→ Stored items

┌──

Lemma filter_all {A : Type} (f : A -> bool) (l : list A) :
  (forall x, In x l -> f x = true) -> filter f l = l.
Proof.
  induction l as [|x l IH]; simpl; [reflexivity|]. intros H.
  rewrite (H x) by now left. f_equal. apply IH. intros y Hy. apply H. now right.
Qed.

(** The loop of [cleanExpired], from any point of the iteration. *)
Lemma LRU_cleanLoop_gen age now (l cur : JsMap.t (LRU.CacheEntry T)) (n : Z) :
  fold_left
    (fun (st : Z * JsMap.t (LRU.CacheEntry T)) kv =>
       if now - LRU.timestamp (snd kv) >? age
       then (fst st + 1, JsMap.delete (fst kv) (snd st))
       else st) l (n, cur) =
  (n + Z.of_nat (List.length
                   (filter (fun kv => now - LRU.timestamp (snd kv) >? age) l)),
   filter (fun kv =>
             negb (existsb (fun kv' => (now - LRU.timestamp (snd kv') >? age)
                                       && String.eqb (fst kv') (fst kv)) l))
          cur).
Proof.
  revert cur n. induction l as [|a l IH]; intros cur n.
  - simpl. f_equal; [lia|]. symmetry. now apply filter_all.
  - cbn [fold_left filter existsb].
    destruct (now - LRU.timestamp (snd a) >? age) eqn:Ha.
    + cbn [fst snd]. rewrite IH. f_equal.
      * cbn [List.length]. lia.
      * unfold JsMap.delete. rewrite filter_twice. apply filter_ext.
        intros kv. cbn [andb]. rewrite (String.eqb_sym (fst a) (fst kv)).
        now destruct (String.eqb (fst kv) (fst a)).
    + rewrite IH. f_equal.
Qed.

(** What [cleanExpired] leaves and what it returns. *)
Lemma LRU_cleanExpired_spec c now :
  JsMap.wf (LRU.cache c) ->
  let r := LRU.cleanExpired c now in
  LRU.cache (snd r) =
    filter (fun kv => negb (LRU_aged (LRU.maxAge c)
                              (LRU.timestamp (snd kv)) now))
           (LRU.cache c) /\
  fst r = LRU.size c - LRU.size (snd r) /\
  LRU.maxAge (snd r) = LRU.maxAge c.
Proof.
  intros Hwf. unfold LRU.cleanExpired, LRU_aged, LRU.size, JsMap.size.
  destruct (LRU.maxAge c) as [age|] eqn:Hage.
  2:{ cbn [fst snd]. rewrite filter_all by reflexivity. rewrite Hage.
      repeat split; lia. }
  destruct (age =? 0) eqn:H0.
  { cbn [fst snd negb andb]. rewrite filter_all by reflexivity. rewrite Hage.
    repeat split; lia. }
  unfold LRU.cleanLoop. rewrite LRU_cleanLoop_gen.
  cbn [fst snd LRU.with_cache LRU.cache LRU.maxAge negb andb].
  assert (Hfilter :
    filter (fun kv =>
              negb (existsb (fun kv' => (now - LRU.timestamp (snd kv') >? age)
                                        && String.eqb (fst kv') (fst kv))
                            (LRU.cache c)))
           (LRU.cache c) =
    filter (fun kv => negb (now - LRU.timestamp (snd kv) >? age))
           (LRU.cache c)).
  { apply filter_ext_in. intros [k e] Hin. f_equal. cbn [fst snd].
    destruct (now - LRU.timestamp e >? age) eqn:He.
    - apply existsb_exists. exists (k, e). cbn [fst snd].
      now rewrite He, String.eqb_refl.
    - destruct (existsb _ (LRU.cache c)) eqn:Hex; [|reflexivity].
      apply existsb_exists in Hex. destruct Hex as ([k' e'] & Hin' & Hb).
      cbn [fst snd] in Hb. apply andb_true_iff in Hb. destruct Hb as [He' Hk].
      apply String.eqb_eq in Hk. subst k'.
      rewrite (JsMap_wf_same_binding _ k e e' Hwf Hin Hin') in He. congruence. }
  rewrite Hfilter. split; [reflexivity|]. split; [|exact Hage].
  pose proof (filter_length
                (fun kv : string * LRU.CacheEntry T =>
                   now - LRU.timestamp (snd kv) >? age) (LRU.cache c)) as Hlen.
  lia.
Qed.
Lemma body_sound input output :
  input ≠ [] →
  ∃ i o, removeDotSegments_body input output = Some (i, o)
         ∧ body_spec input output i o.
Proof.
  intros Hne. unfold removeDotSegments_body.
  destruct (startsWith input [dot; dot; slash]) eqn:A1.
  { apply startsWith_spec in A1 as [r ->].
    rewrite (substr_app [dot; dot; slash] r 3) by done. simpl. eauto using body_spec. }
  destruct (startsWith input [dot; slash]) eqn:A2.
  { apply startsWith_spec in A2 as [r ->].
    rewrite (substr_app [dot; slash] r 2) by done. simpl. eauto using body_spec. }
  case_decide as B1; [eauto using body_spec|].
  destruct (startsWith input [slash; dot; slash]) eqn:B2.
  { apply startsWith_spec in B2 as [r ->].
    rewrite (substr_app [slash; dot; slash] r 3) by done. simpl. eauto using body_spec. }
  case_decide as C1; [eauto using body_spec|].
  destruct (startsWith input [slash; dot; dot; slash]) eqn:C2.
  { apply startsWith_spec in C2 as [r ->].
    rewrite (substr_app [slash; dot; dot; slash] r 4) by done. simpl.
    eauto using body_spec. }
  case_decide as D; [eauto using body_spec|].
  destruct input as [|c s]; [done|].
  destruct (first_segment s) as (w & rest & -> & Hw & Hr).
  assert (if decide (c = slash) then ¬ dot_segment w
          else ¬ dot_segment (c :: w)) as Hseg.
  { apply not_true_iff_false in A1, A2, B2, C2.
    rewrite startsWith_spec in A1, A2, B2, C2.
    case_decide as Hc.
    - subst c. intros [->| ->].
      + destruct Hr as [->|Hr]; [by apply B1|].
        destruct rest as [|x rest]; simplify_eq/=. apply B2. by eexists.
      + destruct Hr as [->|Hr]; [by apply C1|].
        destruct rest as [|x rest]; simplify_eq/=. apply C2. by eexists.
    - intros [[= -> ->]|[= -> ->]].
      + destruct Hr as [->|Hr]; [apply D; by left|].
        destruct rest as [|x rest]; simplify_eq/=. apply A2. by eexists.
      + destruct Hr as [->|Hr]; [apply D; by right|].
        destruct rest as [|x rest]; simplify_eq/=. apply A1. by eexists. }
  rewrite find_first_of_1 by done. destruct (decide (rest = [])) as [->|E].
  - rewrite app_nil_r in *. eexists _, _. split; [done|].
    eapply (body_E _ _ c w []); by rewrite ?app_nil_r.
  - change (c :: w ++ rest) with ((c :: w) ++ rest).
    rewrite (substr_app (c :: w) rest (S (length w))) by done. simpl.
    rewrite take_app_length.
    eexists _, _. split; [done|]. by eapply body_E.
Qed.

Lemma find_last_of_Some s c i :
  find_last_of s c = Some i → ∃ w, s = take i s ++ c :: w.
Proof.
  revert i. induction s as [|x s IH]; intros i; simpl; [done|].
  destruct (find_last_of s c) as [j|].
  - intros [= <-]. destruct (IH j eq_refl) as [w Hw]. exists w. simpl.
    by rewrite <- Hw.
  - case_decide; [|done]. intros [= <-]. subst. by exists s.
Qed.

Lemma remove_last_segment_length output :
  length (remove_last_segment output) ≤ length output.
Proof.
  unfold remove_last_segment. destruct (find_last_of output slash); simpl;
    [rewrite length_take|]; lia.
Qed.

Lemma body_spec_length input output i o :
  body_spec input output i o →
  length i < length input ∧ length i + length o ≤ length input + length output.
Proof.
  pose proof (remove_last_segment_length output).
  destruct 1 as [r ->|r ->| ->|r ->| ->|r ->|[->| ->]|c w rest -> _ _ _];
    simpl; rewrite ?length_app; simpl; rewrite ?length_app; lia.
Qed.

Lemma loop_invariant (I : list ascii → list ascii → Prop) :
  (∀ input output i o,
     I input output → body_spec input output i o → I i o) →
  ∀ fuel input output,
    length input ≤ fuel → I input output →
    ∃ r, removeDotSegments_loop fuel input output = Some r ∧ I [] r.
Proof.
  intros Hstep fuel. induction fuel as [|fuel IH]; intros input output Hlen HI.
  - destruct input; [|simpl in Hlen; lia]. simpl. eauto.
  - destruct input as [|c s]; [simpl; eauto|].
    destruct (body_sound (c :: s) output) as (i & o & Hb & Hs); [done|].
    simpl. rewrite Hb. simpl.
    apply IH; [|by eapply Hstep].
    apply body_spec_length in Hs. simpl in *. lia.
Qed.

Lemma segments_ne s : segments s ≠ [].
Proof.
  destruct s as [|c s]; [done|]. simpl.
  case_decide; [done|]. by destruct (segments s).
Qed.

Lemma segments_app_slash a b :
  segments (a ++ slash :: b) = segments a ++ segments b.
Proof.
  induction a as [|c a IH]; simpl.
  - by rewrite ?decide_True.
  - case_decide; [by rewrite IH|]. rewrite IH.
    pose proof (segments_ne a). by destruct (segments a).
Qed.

└──

→ Task to carry out
After locating the line containing "- destruct input as", write out that line and all remaining lines of the records exactly, with nothing added.

→ Written answer
  - destruct input as [|c s]; [simpl; eauto|].
    destruct (body_sound (c :: s) output) as (i & o & Hb & Hs); [done|].
    simpl. rewrite Hb. simpl.
    apply IH; [|by eapply Hstep].
    apply body_spec_length in Hs. simpl in *. lia.
Qed.

Lemma segments_ne s : segments s ≠ [].
Proof.
  destruct s as [|c s]; [done|]. simpl.
  case_decide; [done|]. by destruct (segments s).
Qed.

Lemma segments_app_slash a b :
  segments (a ++ slash :: b) = segments a ++ segments b.
Proof.
  induction a as [|c a IH]; simpl.
  - by rewrite ?decide_True.
  - case_decide; [by rewrite IH|]. rewrite IH.
    pose proof (segments_ne a). by destruct (segments a).
Qed.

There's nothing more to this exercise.